The other three got drunk that night, and he sat talking to Sam again for a long time. He was a sweet boy, and he was sad after talking to his mother.

And at her end, Fernanda was sitting in the living room in shock, looking at Ted.

“What am I going to do?” She was in the depths of despair. She had never dreamed they'd ask for that kind of money. A hundred million was insane. And they obviously were.

“We'll find him,” Ted said quietly. It was the only choice they had now. But they hadn't been able to get a trace on the line. He cut it off too fast anyway, although with the device they had, they could have, if he'd been calling from a traceable line. But he was using a cell phone that couldn't be traced. It was one of the few that couldn't. They obviously knew what they were doing. At least she had talked to Sam.

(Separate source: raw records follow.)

(* ===== verification/StepRunnerTheorems.v ===== *)
(** * StepRunnerTheorems: correctness of waiting for the agents of a step

    What one look at the runs concludes, that a step whose time is used up is
    cancelled, and that success is reported only for runs that have succeeded
    for good. *)
From S2P Require Import Prelude Text Db Tx QueueQueries DeploymentQueue QueueSafety QueueTheorems DispatchQueries RemoteLifecycle RemoteSafety RemoteSpec RemoteRefine Base64 Secret Variables Ansible CreationQueries GateQueries ArtifactGate DeploymentCreation StepQueries RemotePayload LogScrub LogBuffer RemoteSteps AgentPoll RemoteLogs StepSpec System CreationSafety StepSafety StepBodies Runs SampleServer RemoteTheorems StepTheorems SweepTheorems LogWriter StepRunner.

Section observation.
Context (deploymentID stepIndex : Z) (stepName : string) (timeout : Z).
Implicit Types (st : LoopState) (rd : Round) (s : DB) (row : ListRemoteStepRunsForRunnerRow).

Lemma existsb_ext_in {A} (f g : A → bool) (l : list A) :
  (∀ x, x ∈ l → f x = g x) → existsb f l = existsb g l.
Proof.
  induction l as [|x l IH]; intros Hfg; [done|]. cbn. rewrite Hfg by (by left).
  rewrite IH; [done|]. intros y Hy. apply Hfg. by right.
Qed.

(** ** What the rows say *)

Definition succeeded_row row : bool := String.eqb (rr_State row) "succeeded".
Definition cancelled_row row : bool := String.eqb (rr_State row) "cancelled".
Definition lost_row row : bool := rr_State row ∈? lost_states.
Definition unclean_row row : bool := String.eqb (rr_State row) "cleanup_unconfirmed".

(** Any other state is one in which the agent may still act. *)
Definition active_row row : bool := negb (succeeded_row row || cancelled_row row || lost_row row).

(** A run that nobody asked to cancel has failed when it is cancelled. *)
Definition failing_row st row : bool := lost_row row || (cancelled_row row && negb (lp_operatorCancelled st)).

(** Time counts but for an offer to an agent that is being drained. *)
Definition counting row : bool := negb (String.eqb (rr_State row) "waiting") || Z.eqb (rr_Draining row) 0.

Definition used tk st row : Z :=
  Z.max 0 (tk_elapsed tk - (tk_transfer tk (rr_AgentID row) - default 0 (lp_transferred st !! rr_AgentID row))).

Definition budget_left tk st row : Z :=
  default timeout (lp_remaining st !! rr_AgentID row) - (if counting row then used tk st row else 0).

Definition spent_row tk st row : bool := active_row row && (budget_left tk st row <=? 0).

(** The first lost agent that has a name. *)
Definition first_lost (agent : string) rows : string :=
  if String.eqb agent "" then default "" (head (filter (λ a, a ≠ "") (rr_AgentID <$> filter (λ row, lost_row row = true) rows)))
  else agent.

(** An agent has one run of a step. *)
Definition rows_ok rows : Prop := NoDup (rr_AgentID <$> rows).

(** What a look changes in the state of the loop. *)
Record observed tk st st' rows : Prop := {
  ob_cancelled : lp_operatorCancelled st' = lp_operatorCancelled st;
  ob_timedOut : lp_timedOut st' = lp_timedOut st;
  ob_needed : lp_cancellationNeeded st' = lp_cancellationNeeded st;
  ob_requested : lp_cancellationRequested st' = lp_cancellationRequested st;
  ob_failure : lp_failureAgent st' = first_lost (lp_failureAgent st) rows;
  ob_remaining : ∀ row, row ∈ rows → active_row row = true →
    lp_remaining st' !! rr_AgentID row = Some (budget_left tk st row);
  ob_transferred : ∀ row, row ∈ rows → active_row row = true → counting row = true →
    lp_transferred st' !! rr_AgentID row = Some (tk_transfer tk (rr_AgentID row));
  ob_others : ∀ agent, agent ∉ rr_AgentID <$> rows →
    lp_remaining st' !! agent = lp_remaining st !! agent ∧
    lp_transferred st' !! agent = lp_transferred st !! agent }.

Definition seen tk st rows rd : Round :=
  mkRound (rd_allSucceeded rd && forallb succeeded_row rows)
    (rd_hasActive rd || existsb active_row rows)
    (rd_hasFailure rd || existsb (failing_row st) rows)
    (rd_cleanupUnconfirmed rd || existsb unclean_row rows)
    (rd_expired rd || existsb (spent_row tk st) rows).

Lemma row_classes row :
  (succeeded_row row = true ∧ cancelled_row row = false ∧ lost_row row = false ∧ unclean_row row = false) ∨
  (succeeded_row row = false ∧ cancelled_row row = true ∧ lost_row row = false ∧ unclean_row row = false) ∨
  (succeeded_row row = false ∧ cancelled_row row = false ∧ lost_row row = true) ∨
  (succeeded_row row = false ∧ cancelled_row row = false ∧ lost_row row = false ∧ unclean_row row = false).
Proof.
  unfold succeeded_row, cancelled_row, lost_row, unclean_row.
  destruct (String.eqb_spec (rr_State row) "succeeded") as [->|]; [by left|].
  destruct (String.eqb_spec (rr_State row) "cancelled") as [->|]; [by right; left|].
  destruct (rr_State row ∈? lost_states) eqn:El; [by right; right; left|].
  right; right; right. split_and!; [done..|]. destruct (String.eqb_spec (rr_State row) "cleanup_unconfirmed") as [E|]; [|done].
  by rewrite E in El.
Qed.

Lemma first_lost_keep agent row : lost_row row = false → first_lost agent [row] = agent.
Proof.
  intros Hl. unfold first_lost. destruct (String.eqb_spec agent "") as [->|]; [|done].
  rewrite filter_cons_False by congruence. done.
Qed.

Lemma observed_refl tk st row :
  active_row row = false → lost_row row = false → observed tk st st [row].
Proof.
  intros Ha Hl. split; try done; [by rewrite first_lost_keep|..];
    intros row' Hin%list_elem_of_singleton; subst; congruence.
Qed.

Lemma observe_run_spec tk row st rd :
  observed tk st (observe_run timeout tk row st rd).1 [row] ∧
  (observe_run timeout tk row st rd).2 = seen tk st [row] rd.
Proof.
  unfold observe_run, seen, spent_row, active_row, failing_row. cbn [forallb existsb].
  rewrite !orb_false_r, andb_true_r. fold (succeeded_row row) (cancelled_row row) (lost_row row) (unclean_row row).
  destruct (row_classes row) as [(Es & Ec & El & Eu)|[(Es & Ec & El & Eu)|[(Es & Ec & El)|(Es & Ec & El & Eu)]]];
    rewrite ?Es, ?Ec, ?El, ?Eu; cbn [orb andb negb fst snd];
    rewrite ?orb_false_r, ?andb_true_r, ?andb_false_r, ?orb_true_r.
  - split; [|by destruct rd]. apply observed_refl; [|done]. unfold active_row. by rewrite Es.
  - split; [|done]. apply observed_refl; [|done]. unfold active_row. by rewrite Ec, Es.
  - split; [|done]. split; try done.
    + cbn. unfold first_lost. rewrite filter_cons_True by done. cbn [fmap list_fmap].
      destruct (String.eqb_spec (lp_failureAgent st) ""); [|done].
      destruct (decide (rr_AgentID row = "")) as [->|Hn]; [done|]. by rewrite filter_cons_True.
    + intros row' Hin%list_elem_of_singleton. subst. unfold active_row. by rewrite El, orb_true_r.
    + intros row' Hin%list_elem_of_singleton. subst. unfold active_row. by rewrite El, orb_true_r.
  - unfold charge, budget_left, used, counting. cbv zeta.
    destruct (negb (String.eqb (rr_State row) "waiting") || Z.eqb (rr_Draining row) 0) eqn:Ecnt;
      (split; [|cbn; by rewrite ?Z.sub_0_r, ?orb_true_r]); (split; [done..|cbn; by rewrite first_lost_keep| | |]);
      cbn [lp_remaining lp_transferred lp_set_remaining lp_set_transferred fst].
    all: try (intros row' Hin%list_elem_of_singleton; subst row'; intros;
              rewrite ?lookup_insert_eq; unfold budget_left, used, counting in *; rewrite ?Ecnt, ?Z.sub_0_r;
              (done || congruence)).
    all: intros agent Hag; rewrite list_fmap_singleton, list_elem_of_singleton in Hag;
         split; rewrite ?lookup_insert_ne by congruence; done.
Qed.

She called Jack Waterman while Ted was talking to the captain. She told him what the ransom was, and he sat in stunned silence at his end. He could have helped her come up with half a million dollars, until she sold the house, but beyond that, she had almost nothing in the bank. She had about fifty thousand currently in her account. Their only hope was finding the boy before the kidnappers killed him. Jack prayed they would. She told him the police and FBI were doing everything they could, but the kidnappers had gone underground. All four of the men they knew about had vanished. And the regular network of reliable informants knew nothing.